Dans sa déclaration intitulée « 13 janvier 1963-13 janvier 2023 : Un crime crapuleux demeuré impuni depuis 60 ans ! », l’ANC révèle que l’assassinat reste un crime exécuté par des demi-soldes togolais, démobilisés d’une armée étrangère.
Elle ajoute qu’après l’assassinat de l’homme, ses compagnons de lutte, son parti politique, le Comité de l’Unité Togolaise (CUT) ainsi que ses partisans et ses parents ont été ostracisés et mis progressivement à l’écart de la vie publique.
« Depuis ce jour funeste du 13 janvier 1963, notre pays est plongé dans une crise politique grave qui perdure 60 ans après. Les fondements de la société togolaise, sont brisés.
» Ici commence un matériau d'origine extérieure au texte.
(* ------------------------------------------------------------------ *)
(** ** The IPC bridge *)

Module ipc_props.
Import ipc.

(** C4: a decoded request line gets exactly one response: a [call] without
    a string [name], without an [args] list, or naming an unregistered
    callback gets [{"error":...}]; a callback that succeeds gets
    [{"result":<value>}]; a type other than [list-functions] and [call]
    gets [{"error":"unknown request type"}]. *)
Theorem handle_decoded_request (m : gmap string callback) (ord : list string)
    (line : string) (rest : list string) (v : IpcMsg)
    (Hdec : decode_msg line = inl v) :
  handle m ord (line :: rest) = Wrote (respond m ord v) /\
  length (written (handle m ord (line :: rest))) = 1%nat /\
  (Type_ v = "call" -> (forall name, param v "name" <> Some (JString name)) ->
     exists e, respond m ord v = JObject [("error", JString e)]) /\
  (Type_ v = "call" -> (exists name, param v "name" = Some (JString name)) ->
     (forall args, param v "args" <> Some (JArray args)) ->
     exists e, respond m ord v = JObject [("error", JString e)]) /\
  (forall name args, Type_ v = "call" -> param v "name" = Some (JString name) ->
     param v "args" = Some (JArray args) -> m !! name = None ->
     exists e, respond m ord v = JObject [("error", JString e)]) /\
  (forall name args f res, Type_ v = "call" -> param v "name" = Some (JString name) ->
     param v "args" = Some (JArray args) -> m !! name = Some f -> f args = inl res ->
     respond m ord v = JObject [("result", res)]) /\
  (Type_ v <> "list-functions" -> Type_ v <> "call" ->
     respond m ord v = JObject [("error", JString "unknown request type")]).
Proof.
  assert (Hh : handle m ord (line :: rest) = Wrote (respond m ord v))
    by (simpl; now rewrite Hdec).
  assert (Hcall : Type_ v = "call" -> respond m ord v =
            match doCall m v with
            | inr e => JObject [("error", JString e)]
            | inl res => JObject [("result", res)]
            end) by (intros Ht; unfold respond; now rewrite Ht).
  split; [exact Hh|]. split; [now rewrite Hh|].
  split; [|split; [|split; [|split]]].
  - intros Ht Hn. rewrite (Hcall Ht). unfold doCall.
    destruct (param v "name") as [[]|]; eauto.
    exfalso; eapply Hn; reflexivity.
  - intros Ht [name Hn] Ha. rewrite (Hcall Ht). unfold doCall. rewrite Hn.
    destruct (param v "args") as [[]|]; eauto.
    exfalso; eapply Ha; reflexivity.
  - intros name args Ht Hn Ha Hm. rewrite (Hcall Ht). unfold doCall.
    rewrite Hn, Ha, Hm. eauto.
  - intros name args f res Ht Hn Ha Hm Hf. rewrite (Hcall Ht). unfold doCall.
    rewrite Hn, Ha, Hm, Hf. reflexivity.
  - intros H1 H2. unfold respond.
    destruct (String.eqb_spec (Type_ v) "list-functions"); [contradiction|].
    destruct (String.eqb_spec (Type_ v) "call"); [contradiction|]. reflexivity.
Qed.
Le mensonge est devenu le mode de gouvernement », regrette le parti qui constate que cette pratique a fini par déteindre sur nombre d’acteurs politiques.
Justice pour Sylvanus Olympio
L’ANC avance que les forces de défense et de sécurité, qui devraient être le point de rencontre des citoyens de toutes origines, « ont été progressivement tribalisées pour assurer la pérennité du régime ».
Jean-Pierre Fabre et ses partisans assurent que le moment est venu d’engager une initiative politique visant à rendre justice à Sylvanus Olympio et à ses compagnons de lutte, ses partisans, ses parents. Le moment, disent-ils, est venu de restituer l’histoire du Togo, en particulier la vérité sur les tenants et aboutissants de l’assassinat du président Sylvanus Olympio.
« A cet égard, tous les héritiers à qui profite le crime du 13 janvier 1963, ont envers le peuple togolais souverain, un devoir de vérité, un devoir de réhabilitation et un devoir de réparation. Ils sont au nombre de trois, au moins », ont-ils soutenu.
Appel à Faure Gnassingbé et à la France
Le parti estime à cet effet que Faure Gnassingbé est l’héritier de premier rang et qu’il a un rôle prépondérant à jouer dans la guérison du mal togolais.
« il lui revient de faire preuve de courage, s’il peut en avoir, pour engager une politique hardie de justice et de recherche de la vérité afin de panser les blessures des uns et des autres », souhaite le parti.
Dans le même ordre d’idées, l’ANC argue que le RPT/UNIR, qui a gardé la culture du parti unique- parti-Etat, demeure obstinément fermé à la démocratie et à l’Etat de droit. Il est temps, conclut-il, que dans un sursaut patriotique salutaire, ce parti soutienne des réformes politiques saines, susceptibles d’ouvrir la voie à l’édification d’un Togo moderne, démocratique, prospère et respectueux des droits et libertés des citoyens.
Enfin, l’ANC cite la France comme le 3è héritier du crime commis sur Sylvanus Olympio. Elle exige que les dossiers classés secret défense en France et ailleurs concernant l’assassinat de Sylvanus Olympio, soient déclassifiés pour permettre au peuple togolais de faire le deuil de son défunt président.